Variations in Response of Two U.8. Gulf Coast Populations of Spartina alterniflora to Hypersalinity


  • S. R. Pezeshki
  • R. D. DeLaune


Spartina alternifiora, population differentiation, salinity stress, photosynthesis, stomatal conductance, smooth cordgrass


Two populations of Spartina alternifiora Lois. from Louisiana Gulf Coast marshes were studied under flooded conditions and elevated salinities of 170, 510, and 850 mol m-3. The Lake Tambour population maintained greater net photosynthesis than the Leeville population under various salinity treatments. At 850 mol m-3 salinity, net photosynthesis was reduced significantly (p ≤ 0.05), 28% for Lake Tambour and 52% for the Leeville population as compared to plants at 170 mol m-3. Net growth of foliage and root dry weights were reduced in response to increased salinities.
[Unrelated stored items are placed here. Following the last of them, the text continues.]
(* ===== verification/CanonicalParameters.v ===== *)
(** * Canonical bytes of a valid pipeline are accepted

    The independent validator of [Canonical.v] accepts the bytes the writer
    produces for every pipeline [validate_pipeline] accepts, and reports its
    schema, name and counts; two valid pipelines with the same bytes are the
    same up to provenance and source spans; and no accepted document is a
    proper prefix of another. *)

From stdpp Require Import base gmap list strings pretty.
From Stdlib Require Import Ascii ZArith Lia Sorted.
From S2P Require Import Prelude Text Bytes Expression ExpressionEval ExpressionParse.
From S2P Require Import Domain Artifacts PipelineIr Canonical CanonicalReads.

Open Scope Z_scope.

(** ** Rust type invariants *)

Definition definition_wf (d : ParameterDefinition) : Prop :=
  match pd_default d with Some v => value_wf v | None => True end.

Definition option_wf {A} (P : A -> Prop) (o : option A) : Prop :=
  match o with Some x => P x | None => True end.

Definition step_wf (s : Step) : Prop :=
  match s with
  | Process p =>
      Forall utf8 (ps_program p :: ps_args p ++ (ps_env p).*1 ++ (ps_env p).*2) /\
      bmap_wf (ps_env p) /\ option_wf (fun t => in_u64 t = true) (ps_timeout_seconds p)
  | ConnectorIntent i =>
      Forall utf8 [cn_effect_key_template i] /\
      bmap_wf (cn_public_input_schema i) /\ bmap_wf (cn_protected_secret_ref_schema i) /\
      bmap_wf (cn_expected_public_result_schema i) /\ in_u64 (cn_timeout_seconds i) = true
  | CacheIntent c =>
      option_wf utf8 (ci_content_base64 (cs_intent c)) /\
      in_u64 (ci_timeout_seconds (cs_intent c)) = true
  | InputIntent i => in_u64 (ii_timeout_seconds (is_intent i)) = true
  | Checkout c =>
      utf8 (co_reference (ck_spec c)) /\ in_u64 (co_timeout_seconds (ck_spec c)) = true
  end.

Definition stage_wf (s : Stage) : Prop :=
  utf8 (stage_name s) /\ option_wf utf8 (stage_image s) /\ Forall step_wf (stage_steps s) /\
  Forall (fun a => Forall utf8 (as_paths a)) (stage_artifacts s).

(** Strings are UTF-8, integers have their width, ordered maps are ordered. *)
Record pipeline_wf (p : PipelineIr) : Prop := {
  wf_parameters : bmap_wf (parameters p) /\ Forall (fun d => definition_wf d.2) (parameters p);
  wf_values : bmap_wf (parameter_values p) /\ Forall (fun v => value_wf v.2) (parameter_values p);
  wf_expressions : Forall (fun b => utf8 (eb_path b) /\ literals_wf (eb_expression b)) (expressions p);
  wf_stages : Forall stage_wf (stages p)
}.

(** The ids of connector mappings are the one length the validator of the object
    form leaves open. *)
Definition mapping_within (n : Z) (s : Step) : Prop :=
  match s with ConnectorIntent i => slen (cn_mapping_id i) <= n | _ => True end.

Definition mapping_ids_within (n : Z) (p : PipelineIr) : Prop :=
  Forall (fun s => Forall (mapping_within n) (stage_steps s)) (stages p).

(** The largest length of a string that the encoder writes in 32 bits. *)
Definition MAX_WRITTEN_BYTES : Z := 2 ^ 32 - 1.

Lemma short_mapping_written s :
  mapping_within MAX_IR_STRING_BYTES s -> mapping_within MAX_WRITTEN_BYTES s.
Proof. destruct s; simpl; unfold MAX_IR_STRING_BYTES, MAX_WRITTEN_BYTES; lia || done. Qed.
(* ===== verification/Instantiate.v ===== *)
(** * Re-instantiating a pipeline

    [instantiate_pipeline] moves a template to other inputs.  Its loops take
    each value out of the map of resolved bindings as they place it; here they
    are shown to compute a plain substitution at the paths of the fields, which
    are pairwise distinct, so that nothing is ever left over. *)

From stdpp Require Import base gmap list strings pretty.
From Stdlib Require Import Ascii ZArith Lia Sorted.
From S2P Require Import Prelude Text Bytes Expression ExpressionEval Domain Artifacts.
From S2P Require Import StrictYaml PipelineIr Compiler Canonical CanonicalReads.
From S2P Require Import CanonicalParameters.

Open Scope Z_scope.

(** ** Substitution *)

(** The value a map of paths gives a field. *)
Definition value_at (values : bmap string) (path field : string) : string :=
  default field (bget path values).

Definition sub_process (values : bmap string) (base : string) (p : ProcessStep) : ProcessStep :=
  Build_ProcessStep (ps_mode p) (value_at values (base +:+ ".program") (ps_program p))
    (imap (fun i a => value_at values (arg_path base i) a) (ps_args p))
    ((fun kv => (fst kv, value_at values (base +:+ ".env." +:+ fst kv) (snd kv))) <$> ps_env p)
    (ps_timeout_seconds p) (ps_source_span p).

Definition sub_step (values : bmap string) (stage_index step_index : nat) (s : Step) : Step :=
  match s with
  | Process p => Process (sub_process values (process_base stage_index step_index) p)
  | Checkout c =>
      Checkout (Build_CheckoutStep (set_commit (ck_spec c)
        (value_at values (commit_path stage_index step_index) (co_commit (ck_spec c))))
        (ck_source_span c))
  | _ => s
  end.

Definition sub_stage (values : bmap string) (stage_index : nat) (s : Stage) : Stage :=
  Build_Stage (stage_id s) (stage_name s) (stage_image s)
    (imap (sub_step values stage_index) (stage_steps s)) (stage_artifacts s) (stage_source_span s).

Definition sub_target (values : bmap string) (index : nat) (t : NotifyTarget) : NotifyTarget :=
  match t with
  | GithubStatus mapping_id commit context repository =>
      GithubStatus mapping_id (value_at values (notify_path index) commit) context repository
  | Webhook _ => t
  end.

(** The template with other parameter values and other values in its fields. *)
Definition sub_pipeline (parameter_values : bmap ParameterValue) (values : bmap string)
    (p : PipelineIr) : PipelineIr :=
  Build_PipelineIr (schema p) (name p) (parameters p) parameter_values (expressions p)
    (imap (sub_stage values) (stages p)) (imap (sub_target values) (notify p)) (provenance p)
    (source_span p).

(** The value of a binding: a public string. *)
Definition resolve (context : gmap string EvaluatedValue) (e : Expression) : option string :=
  match evaluate_expression e context default_limits with
  | Ok v => if ev_secret v then None else match ev_value v with PString s => Some s | _ => None end
  | Err _ => None
  end.

(** The values of the bindings that have one, by path. *)
Definition resolved_values (context : gmap string EvaluatedValue) (bs : list ExpressionBinding) :
    bmap string :=
  foldl (fun m b => match resolve context (eb_expression b) with
                    | Some v => binsert (eb_path b) v m
                    | None => m
                    end) [] bs.

(** ** Taking values out of a map *)

Definition remove_all (paths : list string) (m : bmap string) : bmap string :=
  foldl (fun m p => bdelete p m) m paths.

(** A loop that takes the values at [paths] out of its map and substitutes them. *)
Definition threads {A} (f : bmap string -> A * bmap string) (sub : bmap string -> A)
    (paths : list string) : Prop :=
  NoDup paths -> forall values m, bmap_wf m ->
  (forall p, p ∈ paths -> bget p m = bget p values) ->
  f m = (sub values, remove_all paths m).

Lemma remove_all_wf paths m : bmap_wf m -> bmap_wf (remove_all paths m).
Proof.
  revert m. induction paths as [|p paths IH]; intros m W; [done|]. by apply IH, bdelete_wf.
Qed.

Lemma bget_remove_all paths m p :
  bmap_wf m -> bget p (remove_all paths m) = if decide (p ∈ paths) then None else bget p m.
Proof.
  revert m. induction paths as [|q paths IH]; intros m W.
  { rewrite decide_False; [done|]. apply not_elem_of_nil. }
  cbn [remove_all foldl]. fold (remove_all paths (bdelete q m)).
  rewrite IH by by apply bdelete_wf. rewrite bget_bdelete by done.
  destruct (String.eqb_spec q p) as [->|Hne].
  - rewrite (decide_True (P := p ∈ p :: paths)) by by left. by case_decide.
  - destruct (decide (p ∈ paths)) as [Hp|Hp].
    + by rewrite decide_True by by right.
    + rewrite decide_False; [done|]. by intros [->|]%elem_of_cons.
Qed.

Lemma bdelete_absent {V} p (m : bmap V) : bget p m = None -> bdelete p m = m.
Proof.
  induction m as [|[k v] m IH]; [done|]. cbn [bget bdelete].
  destruct (String.eqb k p); [done|]. intros E. by rewrite IH.
Qed.

Lemma threads_ret {A} (a : A) : threads (fun m => (a, m)) (fun _ => a) [].
Proof. by intros _ values m _ _. Qed.

Lemma threads_field path field :
  threads (replace_field path field) (fun values => value_at values path field) [path].
Proof.
  intros _ values m W Hm. unfold replace_field, value_at. cbn [remove_all foldl].
  rewrite <- Hm by by left. destruct (bget path m) eqn:E; [done|]. by rewrite bdelete_absent.
Qed.

Lemma threads_bind {A B} (f : bmap string -> A * bmap string)
    (g : A -> bmap string -> B * bmap string) s1 s2 p1 p2 :
  threads f s1 p1 -> (forall a, threads (g a) (s2 a) p2) ->
  threads (fun m => let '(x, m) := f m in g x m) (fun values => s2 (s1 values) values) (p1 ++ p2).
Proof.
  intros Hf Hg (N1 & Hd & N2)%NoDup_app values m W Hm.
  rewrite (Hf N1 values m) by (done || intros; apply Hm, elem_of_app; by left).
  rewrite (Hg _ N2 values) by (by apply remove_all_wf || (intros p Hp; rewrite bget_remove_all by done;
    rewrite decide_False by (intros H1; by apply (Hd p)); apply Hm, elem_of_app; by right)).
  unfold remove_all. by rewrite foldl_app.
Qed.

Lemma threads_ext {A} (f : bmap string -> A * bmap string) sub sub' paths paths' :
  threads f sub paths -> (forall v, sub v = sub' v) -> paths = paths' -> threads f sub' paths'.
Proof. intros Hf Hs <- N values m W Hm. rewrite <- Hs. by apply Hf. Qed.

Lemma threads_map {A B} (k : A -> B) f s p :
  threads f s p -> threads (fun m => let '(x, m) := f m in (k x, m)) (fun values => k (s values)) p.
Proof. intros Hf N values m W Hm. by rewrite (Hf N values m W Hm). Qed.

Lemma threads_pair {A B C} (k : A -> B -> C) f g s1 s2 p1 p2 :
  threads f s1 p1 -> threads g s2 p2 ->
  threads (fun m => let '(x, m) := f m in let '(y, m) := g m in (k x y, m))
    (fun values => k (s1 values) (s2 values)) (p1 ++ p2).
Proof.
  intros Hf Hg. apply (threads_bind _ (fun x m => let '(y, m) := g m in (k x y, m)) _
    (fun x values => k x (s2 values))); [done|]. intros x. by apply threads_map.
Qed.

Lemma threads_each {A} (f : nat -> A -> bmap string -> A * bmap string) sub paths l i :
  (forall k x, threads (f k x) (fun values => sub values k x) (paths k x)) ->
  threads (replace_each f i l) (fun values => imap (fun k => sub values (i + k)%nat) l)
    (concat (imap (fun k => paths (i + k)%nat) l)).
Proof.
  intros Hf. revert i. induction l as [|x l IH]; intros i; [apply threads_ret|].
  pose proof (threads_pair cons _ _ _ _ _ _ (Hf i x) (IH (S i))) as Ht.
  assert (forall B (g : nat -> A -> B),
    imap (fun k => g (i + k)%nat) (x :: l) = g i x :: imap (fun k => g (S i + k)%nat) l) as Hi.
  { intros B g. rewrite imap_cons, Nat.add_0_r. f_equal. apply imap_ext. intros k y _. simpl.
    f_equal. lia. }
  intros N values m W Hm. rewrite !Hi in *. cbn [concat] in *. by apply Ht.
Qed.

(** ** Paths are distinct *)

Definition under (prefix path : string) : Prop := exists rest, path = prefix +:+ rest.

Lemma under_app a b s : under (a +:+ b) s -> under a s.
Proof. intros [r ->]. exists (b +:+ r). apply sapp_assoc. Qed.

Lemma fmt_nat_digits n : all_bytes is_ascii_digit (fmt_nat n) = true.
Proof. apply pretty_N_digits. Qed.

Lemma digits_delimited d d' c s t :
  all_bytes is_ascii_digit d = true -> all_bytes is_ascii_digit d' = true ->
  is_ascii_digit c = false -> d +:+ String c s = d' +:+ String c t -> d = d'.
Proof.
  intros Hd Hd' Hc. revert d' Hd Hd'.
  induction d as [|a d IH]; intros [|b d'] Hd Hd' E; cbn [all_bytes] in *;
    rewrite ?andb_true_iff in *; destruct_and?; simplify_eq/=; try congruence; f_equal; auto.
Qed.

Lemma under_index a i j s :
  under (a +:+ fmt_nat i +:+ "]") s -> under (a +:+ fmt_nat j +:+ "]") s -> i = j.
Proof.
  intros [r ->] [r' E]. rewrite !sapp_assoc in E. apply sapp_inj in E.
  apply (digits_delimited (fmt_nat i) (fmt_nat j) "]") in E; try done; try apply fmt_nat_digits.
  by apply (inj (pretty (A := nat))).
Qed.

Lemma elem_concat {A} (x : A) ls : x ∈ concat ls -> exists l, x ∈ l /\ l ∈ ls.
Proof.
  rewrite list_elem_of_In, in_concat. intros (l & Hl & Hx). exists l. by rewrite !list_elem_of_In.
Qed.

Lemma NoDup_concat_imap {A} (f : nat -> A -> list string) l :
  (forall i x, x ∈ l -> NoDup (f i x)) ->
  (forall i j x y s, s ∈ f i x -> s ∈ f j y -> i = j) -> NoDup (concat (imap f l)).
Proof.
  revert f. induction l as [|x l IH]; intros f Hn Hd; [apply NoDup_nil_2|].
  rewrite imap_cons. cbn [concat]. apply NoDup_app. split_and!.
  - apply Hn. by left.
  - intros s Hs (fy & Hfy & (k & y & -> & Hy)%elem_of_lookup_imap)%elem_concat.
    by specialize (Hd 0%nat (S k) x y s Hs Hfy).
  - apply IH; [intros i y Hy; apply Hn; by right|]. intros i j y z s Hi Hj.
    specialize (Hd (S i) (S j) y z s Hi Hj). lia.
Qed.

Lemma elem_concat_imap {A B} (f : nat -> A -> list B) l s :
  s ∈ concat (imap f l) -> exists i x, x ∈ l /\ s ∈ f i x.
Proof.
  intros (fy & Hs & (k & y & -> & Hy)%elem_of_lookup_imap)%elem_concat.
  exists k, y. split; [by eapply list_elem_of_lookup_2|done].
Qed.

(** ** The fields of a pipeline *)

Definition env_wf (s : Step) : Prop :=
  match s with Process p => bmap_wf (ps_env p) | _ => True end.

Lemma step_fields_under i j s path : path ∈ (step_fields i j s).*1 -> under (step_path i j) path.
Proof.
  assert (forall a, under (step_path i j) (step_path i j +:+ a)) as Hu by (intros a; by exists a).
  destruct s as [p|?|?|?|c]; cbn [step_fields]; try by intros ?%not_elem_of_nil.
  - unfold process_base. rewrite fmap_cons, fmap_app, elem_of_cons, elem_of_app.
    intros [->|[Hp|Hp]]; cbn [fst].
    + rewrite sapp_assoc. apply Hu.
    + apply list_elem_of_fmap in Hp as (? & -> & (k & y & -> & _)%elem_of_lookup_imap).
      cbn [fst]. unfold arg_path. rewrite sapp_assoc. apply Hu.
    + apply list_elem_of_fmap in Hp as (? & -> & (kv & -> & _)%list_elem_of_fmap).
      cbn [fst]. rewrite sapp_assoc. apply Hu.
  - intros ->%list_elem_of_singleton. apply Hu.
Qed.

Lemma arg_paths_nodup base (args : list string) :
  NoDup (imap (fun i a => (arg_path base i, a)) args).*1.
Proof.
  apply NoDup_alt. intros i j x. rewrite !list_lookup_fmap, !list_lookup_imap.
  destruct (args !! i), (args !! j); cbn; intros [= <-] [= E]; try done.
  apply sapp_inj in E. apply (under_index ".args[" i j (".args[" +:+ fmt_nat i +:+ "]")).
  - exists "". by rewrite sapp_nil_r.
  - exists "". by rewrite sapp_nil_r.
Qed.

Lemma arg_path_elem base (args : list string) path :
  path ∈ (imap (fun i a => (arg_path base i, a)) args).*1 -> under (base +:+ ".args[") path.
Proof.
  intros (? & -> & (k & y & -> & _)%elem_of_lookup_imap)%list_elem_of_fmap. cbn [fst].
  unfold arg_path. eexists. by rewrite sapp_assoc.
Qed.

Lemma env_path_elem base (env : bmap string) path :
  path ∈ ((fun kv => (base +:+ ".env." +:+ fst kv, snd kv)) <$> env).*1 ->
  under (base +:+ ".env.") path.
Proof.
  intros (? & -> & (kv & -> & _)%list_elem_of_fmap)%list_elem_of_fmap. cbn [fst].
  eexists. by rewrite sapp_assoc.
Qed.

Lemma env_paths_nodup base (env : bmap string) :
  bmap_wf env -> NoDup ((fun kv => (base +:+ ".env." +:+ fst kv, snd kv)) <$> env).*1.
Proof.
  intros W%bmap_wf_nodup. rewrite <- list_fmap_compose.
  rewrite (list_fmap_ext _ ((fun k => base +:+ ".env." +:+ k) ∘ fst)) by done.
  rewrite list_fmap_compose. apply NoDup_fmap_2; [|done]. intros k k' E.
  by do 2 apply sapp_inj in E.
Qed.

Lemma under_clash base a b s : under (base +:+ a) s -> under (base +:+ b) s ->
  exists r r', a +:+ r = b +:+ r'.
Proof. intros [r ->] [r' E]. rewrite !sapp_assoc in E. apply sapp_inj in E. eauto. Qed.
(* ===== verification/Recompile.v ===== *)
(** * Re-instantiation and recompilation agree

    A compiled pipeline keeps its expressions.  Instantiating it with other
    inputs gives the pipeline its source compiles to under those inputs.  The
    proof follows two runs of the compiler on one source: a first one that
    succeeds, and a second one in another context. *)

From stdpp Require Import base gmap list strings pretty.
From Stdlib Require Import Ascii ZArith Lia Sorted Permutation.
From S2P Require Import Prelude Text Bytes Expression ExpressionEval Domain Artifacts.
From S2P Require Import StrictYaml YamlTree PipelineIr Compiler CompileSchema Instantiate.

Open Scope Z_scope.

(** ** Two runs *)

(** The fields a run resolves, in order: their paths, and the expressions of
    those that have one. *)
Definition trace : Type := list (string * option Expression).

Definition bindings (tr : trace) : list ExpressionBinding :=
  omap (fun x => Build_ExpressionBinding (fst x) <$> snd x) tr.

Definition agrees (values : bmap string) (context : gmap string EvaluatedValue) (tr : trace) : Prop :=
  forall path o, (path, o) ∈ tr -> bget path values = (o ≫= resolve context).

(** [tracked sub fine P m m']: a run of [m] that returns [a] has a trace with
    [P]; and in any other context [m'] returns [a] with the values of its
    fields substituted, unless some expression has no value there or the
    substituted fields are not [fine]. *)
Definition tracked {A} (sub : bmap string -> A -> A) (fine : bmap string -> A -> Prop)
    (P : trace -> A -> Prop) (m : gmap string EvaluatedValue -> comp A)
    (m' : bmap string -> gmap string EvaluatedValue -> comp A) : Prop :=
  forall c1 es1 a es1', m c1 es1 = Ok (a, es1') ->
  exists tr, es1' = es1 ++ bindings tr /\ P tr a /\
  forall c2 values es2, agrees values c2 tr -> llen es2 = llen es1 ->
  match m' values c2 es2 with
  | Ok (b, es2') => b = sub values a /\ es2' = es2 ++ bindings tr /\ resolves c2 (bindings tr)
  | Err _ => resolves c2 (bindings tr) -> ~ fine values a
  end.

Definition always {A} (_ : bmap string) (_ : A) : Prop := True.
Definition same {A} (_ : bmap string) (a : A) : A := a.

Lemma bindings_app t1 t2 : bindings (t1 ++ t2) = bindings t1 ++ bindings t2.
Proof. apply omap_app. Qed.

Lemma agrees_app values c t1 t2 : agrees values c (t1 ++ t2) <-> agrees values c t1 /\ agrees values c t2.
Proof.
  split.
  - intros Ha. split; intros path o Hin; apply Ha, elem_of_app; auto.
  - intros [H1 H2] path o [Hin|Hin]%elem_of_app; auto.
Qed.

Lemma resolves_app c b1 b2 : resolves c (b1 ++ b2) <-> resolves c b1 /\ resolves c b2.
Proof.
  split.
  - intros Ha. split; intros b Hin; apply Ha, elem_of_app; auto.
  - intros [H1 H2] b [Hin|Hin]%elem_of_app; auto.
Qed.

Lemma resolves_nil c : resolves c [].
Proof. by intros b ?%not_elem_of_nil. Qed.

Lemma tracked_bind {A B} s1 f1 P s2 f2 (Q : trace -> B -> Prop) m m'
    (k : A -> gmap string EvaluatedValue -> comp B) k' :
  tracked s1 f1 P m m' ->
  (forall tr a, P tr a -> tracked s2 f2 (fun tr' b => Q (tr ++ tr') b /\ forall v, f2 v b -> f1 v a)
    (k a) (fun v c => k' v (s1 v a) c)) ->
  tracked s2 f2 Q (fun c => m c ≫= fun a => k a c) (fun v c => m' v c ≫= fun a => k' v a c).
Proof.
  intros Hm Hk c1 es1 b es1'. unfold mbind, comp_bind.
  destruct (m c1 es1) as [[a es]|] eqn:Em; [|done]. intros Eb.
  destruct (Hm _ _ _ _ Em) as (tr & -> & HP & Hm').
  destruct (Hk tr a HP _ _ _ _ Eb) as (tr' & -> & [HQ Hf] & Hk').
  exists (tr ++ tr'). rewrite bindings_app, app_assoc. split_and!; [done|done|].
  intros c2 v es2 [Ha1 Ha2]%agrees_app Hl. specialize (Hm' c2 v es2 Ha1 Hl).
  destruct (m' v c2 es2) as [[a2 es2']|].
  - destruct Hm' as (-> & -> & Hr). specialize (Hk' c2 v (es2 ++ bindings tr) Ha2).
    rewrite !llen_app, Hl in Hk'. specialize (Hk' eq_refl).
    destruct (k' v (s1 v a) c2 _) as [[b2 es2'']|].
    + destruct Hk' as (-> & -> & Hr'). rewrite app_assoc, resolves_app. done.
    + rewrite resolves_app. intros [_ Hr2]. by apply Hk'.
  - rewrite resolves_app. intros [Hr _] Hfine. by apply Hm'; [|apply Hf].
Qed.

Lemma tracked_plain {A B} s1 P s2 f2 (Q : trace -> B -> Prop) m m'
    (k : A -> gmap string EvaluatedValue -> comp B) k' :
  tracked s1 always P m m' ->
  (forall tr a, P tr a -> tracked s2 f2 (fun tr' b => Q (tr ++ tr') b)
    (k a) (fun v c => k' v (s1 v a) c)) ->
  tracked s2 f2 Q (fun c => m c ≫= fun a => k a c) (fun v c => m' v c ≫= fun a => k' v a c).
Proof.
  intros Hm Hk. eapply tracked_bind; [exact Hm|]. intros tr a HP c1 es1 b es1' Hb.
  destruct (Hk tr a HP c1 es1 b es1' Hb) as (tr' & ? & ? & ?). exists tr'. done.
Qed.

Lemma tracked_lift {A B} s2 f2 (Q : trace -> B -> Prop) (r : result compile_fault A) k k' :
  (forall a, r = Ok a -> tracked s2 f2 Q (k a) (fun v c => k' v a c)) ->
  tracked s2 f2 Q (fun c => lift r ≫= fun a => k a c) (fun v c => lift r ≫= fun a => k' v a c).
Proof.
  intros Hk. unfold mbind, comp_bind, lift. destruct r as [a|e]; [by apply Hk|by intros ????].
Qed.

Lemma tracked_ret {A} sub fine (Q : trace -> A -> Prop) a b :
  Q [] a -> (forall v, b v = sub v a) ->
  tracked sub fine Q (fun _ => mret a) (fun v _ => mret (b v)).
Proof.
  intros HQ Hb c1 es1 a' es1' [= <- <-]. exists []. rewrite app_nil_r. split_and!; [done|done|].
  intros c2 v es2 _ _. rewrite app_nil_r, Hb. split_and!; [done|done|apply resolves_nil].
Qed.

Lemma tracked_check {A E} sub fine (Q : trace -> A -> Prop) a b
    (r : result compile_fault E) (r' : bmap string -> result compile_fault E) :
  (forall x, r = Ok x -> Q [] a) -> (forall v, b v = sub v a) ->
  (forall v, fine v a -> exists x, r' v = Ok x) ->
  tracked sub fine Q (fun _ => lift r ≫= fun _ => mret a) (fun v _ => lift (r' v) ≫= fun _ => mret (b v)).
Proof.
  intros HQ Hb Hr c1 es1 a' es1'. unfold mbind, comp_bind, lift, mret, comp_ret.
  destruct r as [x|]; [|done]. intros [= <- <-].
  exists []. rewrite app_nil_r. split_and!; [done|by eapply HQ|]. intros c2 v es2 _ _.
  destruct (r' v) eqn:E'.
  - rewrite app_nil_r, Hb. split_and!; [done|done|apply resolves_nil].
  - intros _ Hf. destruct (Hr v Hf) as [? ?]. congruence.
Qed.

(** One resolved field: a literal, or an expression whose value is the result
    in every context. *)
Lemma resolved_string_cases c1 node path es1 a es1' :
  compile_resolved_string c1 node path es1 = Ok (a, es1') ->
  (es1' = es1 /\ forall c2 es2, compile_resolved_string c2 node path es2 = Ok (a, es2)) \/
  exists e, es1' = es1 ++ [Build_ExpressionBinding path e] /\
    forall c2 es2, llen es2 = llen es1 ->
    match resolve c2 e with
    | Some s => compile_resolved_string c2 node path es2
        = Ok (s, es2 ++ [Build_ExpressionBinding path e])
    | None => exists f, compile_resolved_string c2 node path es2 = Err f
    end.
Proof.
  unfold compile_resolved_string.
  destruct (sv_value node); try (intros [= <- <-]; by left);
    intros (view & Hv & Hr)%bind_ok; rewrite Hv; cbn [mbind result_bind];
    apply bind_ok in Hr as ([source view'] & Hs & Hr); rewrite Hs; cbn [mbind result_bind];
    apply bind_ok in Hr as ([] & Hf & Hr); rewrite Hf; cbn [mbind result_bind];
    apply bind_ok in Hr as (e & He & Hr); rewrite He; cbn [mbind result_bind];
    apply bind_ok in Hr as ([v s] & Hev%map_err_ok & Hr);
    destruct s; try done; destruct v; try done; cbn in Hr;
    destruct (MAX_EXPRESSION_BINDINGS <=? llen es1) eqn:El; try done; injection Hr as <- <-;
    right; exists e; (split; [done|]); intros c2 es2 Hl; rewrite Hl, El; unfold resolve;
    destruct (evaluate_expression e c2 default_limits) as [[v2 s2]|]; cbn; eauto;
    destruct s2; cbn; unfold fail_at; eauto; destruct v2; cbn; eauto.
Qed.

Lemma tracked_string node path :
  tracked (fun v s => value_at v path s) always (fun tr _ => tr.*1 = [path])
    (fun c => compile_resolved_string c node path) (fun _ c => compile_resolved_string c node path).
Proof.
  intros c1 es1 a es1' [[-> Hc]|(e & -> & Hc)]%resolved_string_cases.
  - exists [(path, None)]. cbn. rewrite app_nil_r. split_and!; [done|done|].
    intros c2 v es2 Ha _. rewrite Hc, app_nil_r. unfold value_at.
    rewrite (Ha path None) by by left. split_and!; [done|done|apply resolves_nil].
  - exists [(path, Some e)]. split_and!; [done|done|].
    intros c2 v es2 Ha Hl. specialize (Hc c2 es2 Hl). specialize (Ha path (Some e) ltac:(by left)).
    cbn in Ha. destruct (resolve c2 e) eqn:Er.
    + rewrite Hc. unfold value_at. rewrite Ha. split_and!; [done|done|].
      intros b ->%list_elem_of_singleton. by eexists.
    + destruct Hc as [f ->]. intros Hr. exfalso.
      destruct (Hr (Build_ExpressionBinding path e) ltac:(by left)) as [? Hs]. cbn in Hs. congruence.
Qed.

Lemma tracked_conseq {A} s f P s' f' (Q : trace -> A -> Prop) m m' :
  tracked s f P m m' ->
  (forall tr a, P tr a -> Q tr a /\ (forall v, s v a = s' v a) /\ (forall v, f' v a -> f v a)) ->
  tracked s' f' Q m m'.
Proof.
  intros Hm Hc c1 es1 a es1' Ha. destruct (Hm _ _ _ _ Ha) as (tr & -> & HP & Hr).
  destruct (Hc tr a HP) as (HQ & Hs & Hf). exists tr. split_and!; [done|done|].
  intros c2 v es2 Hag Hl. specialize (Hr c2 v es2 Hag Hl).
  destruct (m' v c2 es2) as [[b es2']|]; [by rewrite <- Hs|]. intros Hres Hfi. by apply Hr, Hf.
Qed.

Lemma imap_shift {A B} (g : nat -> A -> B) i x l :
  imap (fun k => g (i + k)%nat) (x :: l) = g i x :: imap (fun k => g (S i + k)%nat) l.
Proof.
  rewrite imap_cons, Nat.add_0_r. f_equal. apply imap_ext. intros k y _. simpl. f_equal. lia.
Qed.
Statistical analyses revealed significant differences among the treatment interactions (population x treatment) on net photosynthesis and various growth parameters confirming differences in photosynthetic responses and growth traits between the study populations in response to the elevated salinities. The Lake Tambour population grew better at 850 mol m-3 salinity treatment as compared to the Leeville population. The observed responses are in accord with the habitat characteristics where these populations grow naturally since the Lake Tambour site is characterized by lower soil redox potentials and higher salinities than those found on the Leeville site. Results suggest that there are variations in salt-tolerance among S. alternifiora populations in the U.S. Gulf Coast, the potential for existence of genetic differentiation in this species and the potential for developing superior salt-tolerant planting stocks suitable for use in marsh revegetation and coastal restoration projects in salinity dominated coastal areas.